Hacia el final de Cicatriz, leemos: la mentira es esencial porque la verdad es incomunicable.
Los silencios son a veces, una de las formas de la mentira, esa necesidad. La ficción es otra de sus formas. En la literatura hay personajes que padecen dolores -tantas veces asociados a la vergüenza, a la otredad- y hay autores que hacen con sus propias cicatrices, lo que saben: escribir.

Dibujo de Frida Kahlo en su diario
En Clavícula, Marta Sanz le hace escribir a la narradora, que adivinamos tan cerca de ella:
“A lo mejor este cúmulo de palabras no es más que (…) una manera de apaciguar un dolor anticipándolo. Quiero domar el dolor como si fuera un animal salvaje. Prefigurar la dentellada amarilla.”
El cuerpo en que nací, de la escritora mexicana Guadalupe Nettel, comienza así:
“Nací con un lunar blanco, o lo que otros llaman una mancha de nacimiento, sobre la córnea de mi ojo derecho. No habría tenido ninguna relevancia de no haber sido porque la mácula en cuestión estaba en pleno centro del iris, es decir, justo sobre la pupila por la que debe entrar la luz hasta el fondo del cerebro.”

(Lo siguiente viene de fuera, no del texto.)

(* ===== verification/Issues.v ===== *)
(** * The issue routes ([src/routes/issues.ts]) and the event list ([src/routes/events.ts])

    The paginated list of issues behind its query validation, the detail route, and the
    paginated list of events. *)

From Stdlib Require Import String Ascii.
From S2P Require Import Prelude Js Http Decimal Paging Validation Db Cache.

#[local] Open Scope string_scope.
#[local] Open Scope list_scope.
#[local] Open Scope Z_scope.

(** A condition that is only added when the parameter is truthy. *)
Definition when_given {A} (v : option json) (P : string → A → bool) (a : A) : bool :=
  match v with
  | Some v => if truthy v then P (js_String v) a else true
  | None => true
  end.

(** ** [GET /api/issues] *)

Section list.
Context {S : Type} `{HasDb S} `{Zod}.
Variable sc : schema.
(** [title ILIKE pattern]. *)
Variable ilike : string → string → bool.
(** [row.created_at] of an issue, which the model does not store. *)
Variable created_at : issue_row → string.

(** The conditions of the WHERE clause. *)
Definition issue_matches (r : request) (i : issue_row) : bool :=
  when_given (Http.query "org_id" r) (λ o i, String.eqb (i_org_id i) o) i &&
  when_given (Http.query "status" r) (λ s i, String.eqb (i_status i) s) i &&
  when_given (Http.query "search" r) (λ s i, ilike (i_title i) ("%" +:+ s +:+ "%")) i.

Definition issue_json (i : issue_row) : json :=
  obj [("id", Some (jint (i_id i))); ("org_id", Some (JStr (i_org_id i)));
       ("title", Some (JStr (i_title i))); ("status", Some (JStr (i_status i)));
       ("created_at", Some (JStr (created_at i)))].

(** [parseInt(req.query[k], 10) || dflt] where a missing [k] has been replaced by [dflt]. *)
Definition page_param (k : string) (dflt : Z) (r : request) : Z :=
  js_or (parseInt (match Http.query k r with Some v => js_String v | None => pretty dflt end)) dflt.

Definition pageNum (r : request) : Z := Z.max 1 (page_param "page" 1 r).
Definition limitNum (r : request) : Z := Z.min 100 (Z.max 1 (page_param "limit" 10 r)).

Definition issues_columns : requirement :=
  Columns "issues" ["id"; "org_id"; "title"; "status"; "created_at"].

Definition count_issues (r : request) : M S string :=
  select sc [issues_columns] (λ d, count_rows (λ i, issue_matches r i = true) (issues d)).

Definition select_issues (r : request) (limit offset : Z) : M S (list issue_row) :=
  select sc [issues_columns]
    (λ d, take (Z.to_nat limit) (drop (Z.to_nat offset)
            (order_desc i_id (filter (λ i, issue_matches r i = true) (issues d))))).

(** [IssuesResponse]; a total that is not a number has no page count. *)
Definition issues_response (rows : list issue_row) (total : jsnum) (page limit : Z) : json :=
  obj [("issues", Some (JArr (issue_json <$> rows))); ("total", Some (num_json total));
       ("page", Some (jint page)); ("limit", Some (jint limit));
       ("totalPages", Some (match total with Fin t => jint (ceil_div t limit) | NaN => JNull end))].

Definition list_issues (r : request) : M S response :=
  try_catch
    (c ← count_issues r;
     let total := parseInt c in
     let offset := (pageNum r - 1) * limitNum r in
     rows ← select_issues r (limitNum r) offset;
     mret (send_json 200 (issues_response rows total (pageNum r) (limitNum r))))
    (λ err, mret (error_response 500 (error_message "internal server error" err))).

Definition get_issues : request → M S verdict :=
  dispatch [λ r, mret (validateQuery issueQuerySchema r);
            λ r, res ← list_issues r; mret (Respond res)].

End list.

(** ** [GET /api/issues/:org_id/:issue_id] *)

Section detail.
Context {S R : Type} `{HasDb S} `{HasCache S R} `{RedisStore R}.
Variable sc : schema.
Variable JSON_parse : string → option json.
Variable JSON_stringify : json → string.
(** The rows of the detail, with the columns the model does not store. *)
Variable detail_json : issue_row → json.
Variable detail_event_json : contract_event_row → json.

Definition CACHE_TTL_SECONDS : Z := 30.

Definition detail_key (org_id issue_id : string) : string :=
  "issue_detail:" +:+ org_id +:+ ":" +:+ issue_id.

(** A promise as the code below uses it: truthy, and [{}] when it is serialised. *)
Definition promise : json := JObj [].

(** What would follow a miss: the issue, its applicants, its assignee and its events. *)
Definition fetch_detail (org_id issue_id : string) (id : Z) : M S response :=
  try_catch
    (rows ← select sc [Columns "issues" ["id"; "org_id"; "title"; "body"; "labels"; "github_url";
                         "status"; "created_at"]; Int4 (Fin id)]
              (λ d, filter (λ i, i_org_id i = org_id ∧ i_id i = id) (issues d));
     match rows with
     | [] => mret (error_response 404 "Issue not found")
     | issue :: _ =>
         c ← select sc [Columns "applications" ["org_id"; "issue_id"]; Int4 (Fin id)]
               (λ d, count_rows (λ a, ap_org_id a = org_id ∧ ap_issue_id a = id) (applications d));
         asg ← select sc [Columns "assignments" ["contributor"; "org_id"; "issue_id"];
                          Int4 (Fin id)]
                 (λ d, filter (λ a, as_org_id a = org_id ∧ as_issue_id a = id) (assignments d));
         evs ← select sc [Columns "contract_events" ["id"; "event_type"; "contributor"; "actor";
                            "timestamp"; "data"; "org_id"; "issue_id"]; Int4 (Fin id)]
                 (λ d, order_asc ce_timestamp
                         (filter (λ e, ce_org_id e = Some org_id ∧ ce_issue_id e = Some id)
                            (contract_events d)));
         let response := obj
           [("issue", Some (detail_json issue)); ("applicant_count", Some (num_json (parseInt c)));
            ("assigned_to", Some (match asg with a :: _ => JStr (as_contributor a)
                                            | [] => JNull end));
            ("events", Some (JArr (detail_event_json <$> evs)))] in
         _ ← setCache JSON_stringify (detail_key org_id issue_id) response CACHE_TTL_SECONDS;
         mret (send_json 200 response)
     end)
    (λ err, mret (error_response 500 (error_message "internal server error" err))).

(** The cache is read without [await]: [cached] is the promise, and the read goes on in the
    background. *)
Definition get_issue_detail (r : request) : M S response :=
  let org_id := param "org_id" r in
  let issue_id := param "issue_id" r in
  match parseInt issue_id with
  | Fin id =>
      if String.eqb org_id "" || (id <? 1) then
        mret (error_response 400 "Invalid org_id or issue_id")
      else
        _ ← getCache JSON_parse (detail_key org_id issue_id);
        let cached := promise in
        if truthy cached then mret (send_json 200 cached) else fetch_detail org_id issue_id id
  | NaN => mret (error_response 400 "Invalid org_id or issue_id")
  end.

Los médicos le indicaron que usara un parche en el ojo. La narradora, que es la autora, dice: Llevarlo me causaba una sensación opresiva y de injusticia.
Los dolores oprimen siempre. Padecerlos, es siempre una injusticia. Contarlos, ordenarlos en una ficción, discernirlos desde la lengua propia no los alivian ni los redimen, pero los alejan de lo que no tiene nombre: el trauma. Encontrar la manera de narrar el dolor es abrir la jaula y entonces sí, medirse frente a frente con el deseo de volar.